You may remember when, in January, a Twitter account for a national park sent out and then quickly deleted a series of tweets about climate change after President Donald Trump had reportedly muzzled the National Parks Service. Newly released documents show that the tweets were indeed the result of an ex-employee fighting back against a President who’s called climate change a hoax cooked up by the Chinese.

Internal documents related to the dustup that the NPS published last week in response to Freedom of Information Act requests show that an ex-employee, fearing a crackdown against climate change, intentionally tweeted from the account when he discovered he still had access. That individual apparently posted the tweets—then fessed up and apologized to his former employers.

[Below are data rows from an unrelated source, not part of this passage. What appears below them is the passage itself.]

Lemma Token_eqb_eq (a b : Token) : Token_eqb a b = true <-> a = b.
Proof.
  destruct a as [k c|s], b as [k' c'|s']; simpl; split; intro H;
    try discriminate.
  - apply andb_true_iff in H as [Hk Hc].
    apply String.eqb_eq in Hk. apply Claims_eqb_eq in Hc. now subst.
  - injection H as -> ->. apply andb_true_iff. split.
    + apply String.eqb_refl.
    + now apply Claims_eqb_eq.
  - apply String.eqb_eq in H. now subst.
  - injection H as ->. apply String.eqb_refl.
Qed.

Lemma Token_eqb_refl (a : Token) : Token_eqb a a = true.
Proof. now apply Token_eqb_eq. Qed.

Lemma Token_eqb_neq (a b : Token) : Token_eqb a b = false <-> a <> b.
Proof.
  split.
  - intros H E. apply Token_eqb_eq in E. congruence.
  - intros H. destruct (Token_eqb a b) eqn:E; [|reflexivity].
    apply Token_eqb_eq in E. contradiction.
Qed.


(** *** Proof automation for the request monad *)

Arguments toString36 : simpl never.

Ltac unfold_server :=
  unfold step, post_register, post_login, post_refresh, post_logout,
    post_logout_all, get_google_callback, get_github_callback,
    passport_callback, oauth_callback, GoogleStrategy_verify,
    GitHubStrategy_verify, google_userData, github_userData, issue_tokens,
    handle, createUser, findOrCreateUser, getUserByEmail, saveRefreshToken,
    getRefreshToken, deleteRefreshToken, deleteUserRefreshTokens,
    verifyRefreshToken, generateAccessToken, generateRefreshToken, jwt_sign,
    jwt_verify, generateId, bcrypt_hash, readDB, writeDB, try_catch, bind,
    ret, throw, fs_io, random_draw, Date_now, first_value, json, environment in *.

Ltac break_match :=
  match goal with
  | |- context [match ?x with _ => _ end] =>
      lazymatch x with
      | context [match _ with _ => _ end] => fail
      | _ => destruct x eqn:?
      end
  end.

Ltac run_server := unfold_server; simpl in *; repeat (break_match; simpl in * ).

Lemma step_tokens (e : Event) (w : World) :
  tokens_change (refreshTokens (db w)) (refreshTokens (db (snd (step e w))))
                (issued (fst (step e w))).
Proof.
  destruct w as [[us rts] t en fl]; destruct e.
  all: run_server.
  all: try (apply tokens_same; reflexivity).
  all: try (eapply tokens_filtered; reflexivity).
  all: try (eapply tokens_pushed; simpl; reflexivity).
Qed.
(** * personal-site: the scramble engine, the router and page transitions

    A shallow embedding of [src/main.ts].

    - The DOM subtree an effect works on is a tree of elements.  A retained
      element ([real], [fake], [char]) is the path of child indices that
      leads to it; the effects never move or remove the spans they keep.
    - [setTimeout] puts a first-order task into a queue; the event loop
      takes any pending timer out and runs its callback.  [run_all] is the
      loop that always takes the timer due first.
    - The [transformCancelled] variable of a sweep call is a cell in a store
      shared by the timers of the call and the function the call returns.
    - [Math.random] reads a sequence of doubles in [0, 1); the product with
      the length of the glyph string is rounded as IEEE 754 does.
    - Delays are numbers of seconds, kept as exact rationals; no statement
      below depends on how a delay is rounded.
    - A [transform] callback is a function on the element it is handed.
    - The [async] method [App.navigate] is a coroutine that [transitionend]
      resumes; the event is an input that can come at any time.
    - [splitText] of animejs is not part of the repository.  What
      [scramblePrepare] does with its result is [prepare_split], for any
      result; [Anime.splitText] is a splitter as the spec describes it.
    - What the browser makes of an [href] handed to [pushState] is a
      parameter, [url]. *)

From Stdlib Require Import ZArith QArith Lia.
From stdpp Require Import base option list strings gmap.

Set Warnings "-register-all".
Local Open Scope Z_scope.

(** ** JavaScript values *)

Module Js.
(** * A shallow embedding of [server.js], the OpenAI-to-NIM proxy

    First the JavaScript values the program handles (strings of UTF-16
    code units, chunks of bytes and their decoding, values decoded by
    [JSON.parse]) and the built-in operations it applies to them; then the
    program itself: the configuration constants, the streaming branch (the
    handler of the "data" event with its [buffer] and [inReasoning]
    variables), the model resolver ([MODEL_MAP], [resolveFallback]), the
    error envelope, the request builder ([nimBody]), the buffered branch
    and the route; then the properties.

    Effects are explicit: the handler of a chunk takes and returns the two
    variables of the stream and returns its writes; an exception inside a
    [try] block is a value; the call of the backend is a constructor that
    holds the request and the continuation. *)

From Stdlib Require Import List NArith Ascii String Bool Lia DecimalString.
From Stdlib.Strings Require Import Byte.
Import ListNotations.

Local Open Scope N_scope.
Local Open Scope list_scope.

(** ** JavaScript strings

    A JavaScript string is a sequence of 16-bit code units; [length],
    [startsWith], [includes], [slice] and [split] all count code units. *)

Definition jsstring := list N.

(** [js "abc"] is the JavaScript string of an ASCII literal. *)
Definition js (s : string) : jsstring :=
  map N_of_ascii (list_ascii_of_string s).

(** As [js], with an apostrophe standing for the double quote, so that JSON
    text can be written down as a literal. *)
Definition jsq (s : string) : jsstring :=
  map (fun c => if c =? 39 then 34 else c) (js s).

Definition LF : N := 10.

Fixpoint jsstring_eqb (a b : jsstring) : bool :=
  match a, b with
  | [], [] => true
  | x :: a', y :: b' => (x =? y) && jsstring_eqb a' b'
  | _, _ => false
  end.

(** [s.startsWith(p)] *)
Fixpoint startsWith (s p : jsstring) : bool :=
  match p, s with
  | [], _ => true
  | _ :: _, [] => false
  | y :: p', x :: s' => (x =? y) && startsWith s' p'
  end.

(** [s.includes(p)] *)
Fixpoint includes (s p : jsstring) : bool :=
  startsWith s p ||
  match s with
  | [] => false
  | _ :: s' => includes s' p
  end.

(** [s.slice(n)] for a non-negative literal [n]. *)
Definition slice (n : nat) (s : jsstring) : jsstring := skipn n s.

(** [s.split(c)] for a separator of one code unit: the pieces between the
    occurrences of [c]; the result is never empty and its last element is
    what follows the last separator. *)
Fixpoint split (c : N) (s : jsstring) : list jsstring :=
  match s with
  | [] => [[]]
  | x :: s' =>
      if x =? c then [] :: split c s'
      else match split c s' with
           | [] => [[x]]
           | l :: ls => (x :: l) :: ls
           end
  end.

(** [sep.join] of pieces already converted to strings. *)
Fixpoint join (sep : jsstring) (l : list jsstring) : jsstring :=
  match l with
  | [] => []
  | [x] => x
  | x :: l' => x ++ sep ++ join sep l'
  end.

(** ** [Buffer.prototype.toString()]: UTF-8 decoding of one chunk

    Node decodes a [Buffer] as UTF-8 and replaces every ill-formed
    subsequence by U+FFFD.  The decoder below is the usual one: a lead byte
    announces how many continuation bytes follow and the range allowed for
    the first of them; a byte outside that range ends the sequence with one
    replacement character and is then read again as a fresh byte; a
    sequence still open where the chunk ends yields one replacement
    character. *)

Definition REPLACEMENT : N := 65533.

(** A sequence in progress: code point bits so far, continuation bytes still
    needed, bounds for the next byte. *)
Record utf8_pending := {
  u_bits : N;
  u_needed : nat;
  u_lower : N;
  u_upper : N
}.

(** Code point to UTF-16 code units. *)
Definition utf16_of_code_point (cp : N) : jsstring :=
  if cp <? 65536 then [cp]
  else [55296 + N.shiftr (cp - 65536) 10; 56320 + N.land (cp - 65536) 1023].

(** A byte read with no sequence in progress: the code units it yields and
    the sequence it opens. *)
Definition utf8_start (b : N) : jsstring * option utf8_pending :=
  if b <=? 127 then ([b], None)
  else if (194 <=? b) && (b <=? 223) then
    ([], Some {| u_bits := N.land b 31; u_needed := 1; u_lower := 128; u_upper := 191 |})
  else if (224 <=? b) && (b <=? 239) then
    ([], Some {| u_bits := N.land b 15; u_needed := 2;
                 u_lower := if b =? 224 then 160 else 128;
                 u_upper := if b =? 237 then 159 else 191 |})
  else if (240 <=? b) && (b <=? 244) then
    ([], Some {| u_bits := N.land b 7; u_needed := 3;
                 u_lower := if b =? 240 then 144 else 128;
                 u_upper := if b =? 244 then 143 else 191 |})
  else ([REPLACEMENT], None).

Definition utf8_step (st : option utf8_pending) (b : N)
  : jsstring * option utf8_pending :=
  match st with
  | None => utf8_start b
  | Some p =>
      if (u_lower p <=? b) && (b <=? u_upper p) then
        let bits := N.lor (N.shiftl (u_bits p) 6) (N.land b 63) in
        match u_needed p with
        | S (S n) =>
            ([], Some {| u_bits := bits; u_needed := S n;
                         u_lower := 128; u_upper := 191 |})
        | _ => (utf16_of_code_point bits, None)
        end
      else
        let (out, st') := utf8_start b in (REPLACEMENT :: out, st')
  end.

Fixpoint utf8_decode (st : option utf8_pending) (bs : list byte) : jsstring :=
  match bs with
  | [] => match st with None => [] | Some _ => [REPLACEMENT] end
  | b :: bs' =>
      let (out, st') := utf8_step st (Byte.to_N b) in
      out ++ utf8_decode st' bs'
  end.

(** [chunk.toString()] *)
Definition Buffer_toString (chunk : list byte) : jsstring :=
  utf8_decode None chunk.

(** The sequence left open after [bs]. *)
Fixpoint utf8_state (st : option utf8_pending) (bs : list byte)
  : option utf8_pending :=
  match bs with
  | [] => st
  | b :: bs' => utf8_state (snd (utf8_step st (Byte.to_N b))) bs'
  end.

(** A chunk that does not end inside a character. *)
Definition ends_on_character (chunk : list byte) : Prop :=
  utf8_state None chunk = None.

(** The bytes of an ASCII literal; [bytes_q] reads an apostrophe as the
    double quote, like [jsq]. *)
Definition bytes_of (s : string) : list byte := list_byte_of_string s.

Definition bytes_q (s : string) : list byte :=
  map (fun b => if Byte.eqb b x27 then x22 else b) (list_byte_of_string s).

(** ** JavaScript values

    [JSON.parse] yields [null], booleans, numbers, strings, arrays and plain
    objects.  A number keeps the literal it was read from: JavaScript numbers
    are double-precision floats, and the three operations on them that the
    program reaches (printing, the zero test behind truthiness, and the
    finiteness test of [JSON.stringify]) are taken from the runtime below.
    An object is the list of its own properties in enumeration order: array
    indices in ascending order first, then the other keys in creation
    order.  [undefined] is [None] of [option json]. *)

#[local] Set Warnings "-register-all".

Inductive json : Type :=
| JNull
| JBool (b : bool)
| JNum (literal : jsstring)
| JStr (s : jsstring)
| JArr (items : list json)
| JObj (props : list (jsstring * json)).

(** What the embedding takes from the JavaScript runtime without defining
    it: arithmetic on doubles and the Unicode case tables. *)
Class Runtime := {
  (** [String(x)] for the number [x] a JSON number literal denotes *)
  Number_toString : jsstring -> jsstring;
  (** the number read from the literal is [0] or [-0] *)
  Number_isZero : jsstring -> bool;
  (** the number read from the literal is not an infinity *)
  Number_isFinite : jsstring -> bool;
  (** [String.prototype.toLowerCase] *)
  toLowerCase : jsstring -> jsstring
}.

(** Decimal digits of a natural number, as [String(n)] prints an integer
    below 2^53. *)
Definition decimal (n : N) : jsstring :=
  js (NilEmpty.string_of_uint (N.to_uint n)).

Definition is_digit (c : N) : bool := (48 <=? c) && (c <=? 57).

(** Value of a string of decimal digits. *)
Definition digits_value (s : jsstring) : N :=
  fold_left (fun acc c => 10 * acc + (c - 48)) s 0.

(** An array index: the canonical decimal form of an integer below
    2^32 - 1. *)
Definition array_index (k : jsstring) : option N :=
  match k with
  | [] => None
  | c :: rest =>
      if forallb is_digit k
         && ((c =? 48) && (match rest with [] => true | _ => false end)
             || negb (c =? 48))
         && Nat.leb (List.length k) 10
         && (digits_value k <? 4294967295)
      then Some (digits_value k)
      else None
  end.

Fixpoint obj_get (props : list (jsstring * json)) (k : jsstring) : option json :=
  match props with
  | [] => None
  | (k', v) :: rest => if jsstring_eqb k' k then Some v else obj_get rest k
  end.

Definition obj_has (props : list (jsstring * json)) (k : jsstring) : bool :=
  match obj_get props k with Some _ => true | None => false end.

Fixpoint obj_replace (props : list (jsstring * json)) (k : jsstring) (v : json)
  : list (jsstring * json) :=
  match props with
  | [] => []
  | (k', v') :: rest =>
      if jsstring_eqb k' k then (k', v) :: rest
      else (k', v') :: obj_replace rest k v
  end.

(** Where a new array-index key [i] goes: after the index keys below it. *)
Fixpoint obj_insert_index (props : list (jsstring * json)) (i : N)
  (k : jsstring) (v : json) : list (jsstring * json) :=
  match props with
  | [] => [(k, v)]
  | (k', v') :: rest =>
      match array_index k' with
      | Some j => if j <? i then (k', v') :: obj_insert_index rest i k v
                  else (k, v) :: props
      | None => (k, v) :: props
      end
  end.

(** [o[k] = v] on a plain object: an existing property keeps its place, a new
    one is created in enumeration order. *)
Definition obj_set (props : list (jsstring * json)) (k : jsstring) (v : json)
  : list (jsstring * json) :=
  if obj_has props k then obj_replace props k v
  else match array_index k with
       | Some i => obj_insert_index props i k v
       | None => props ++ [(k, v)]
       end.

(** [delete o[k]] *)
Fixpoint obj_delete (props : list (jsstring * json)) (k : jsstring)
  : list (jsstring * json) :=
  match props with
  | [] => []
  | (k', v) :: rest =>
      if jsstring_eqb k' k then rest else (k', v) :: obj_delete rest k
  end.

(** [v.k] or [v[k]] for a value [v] other than [null] and [undefined], and a
    name [k] that no built-in prototype defines (every name the program
    reads, apart from the keys of [MODEL_MAP], is one).  Arrays and strings
    have their indices and [length]; numbers and booleans have nothing. *)
Definition get (v : json) (k : jsstring) : option json :=
  match v with
  | JObj props => obj_get props k
  | JArr items =>
      if jsstring_eqb k (js "length") then Some (JNum (decimal (N.of_nat (List.length items))))
      else match array_index k with
           | Some i => nth_error items (N.to_nat i)
           | None => None
           end
  | JStr s =>
      if jsstring_eqb k (js "length") then Some (JNum (decimal (N.of_nat (List.length s))))
      else match array_index k with
           | Some i => option_map (fun c => JStr [c]) (nth_error s (N.to_nat i))
           | None => None
           end
  | _ => None
  end.

(** [v?.k]: [undefined] when [v] is [null] or [undefined]. *)
Definition get_opt (v : option json) (k : jsstring) : option json :=
  match v with
  | None | Some JNull => None
  | Some x => get x k
  end.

The Badlands National Park account made headlines in January for tweets concerning climate change and the importance of protecting the environment. The tweets stood out in the wake of a wave of reports that the Trump administration had ordered the National Parks Service’s account to cease all activity after it retweeted some unflattering posts about President Trump and the size of his inauguration crowd.

 

The tweets were swiftly deleted after they were posted, however, prompting even greater speculation about what plucky government employee could have been behind them. The NPS eventually released a statement that pinned the blame on an ex-employee not authorized to use the park’s account.

“Fearing a gag order on climate science, I willfully sent out a series of tweets on the subject,” the email from the ex-employee, whose name was redacted, reads:

The ex-employee proceeded to explain that after discovering they remained logged into a tweet scheduling application, Hootsuite, connected to the Badlands account, they posted the tweets.

The ex-employee assured the agency they no longer had access to the account.

“I accept full responsibility for my actions,” the individual wrote.

Correction: The original version of this post misinterpreted the contents of the email from the former NPS parks employee. The ex-employee wrote that he inadvertently remained logged into a tweet scheduling application connected to the Badlands account, not that he accidentally posted the tweets about climate change from that application. We regret the error.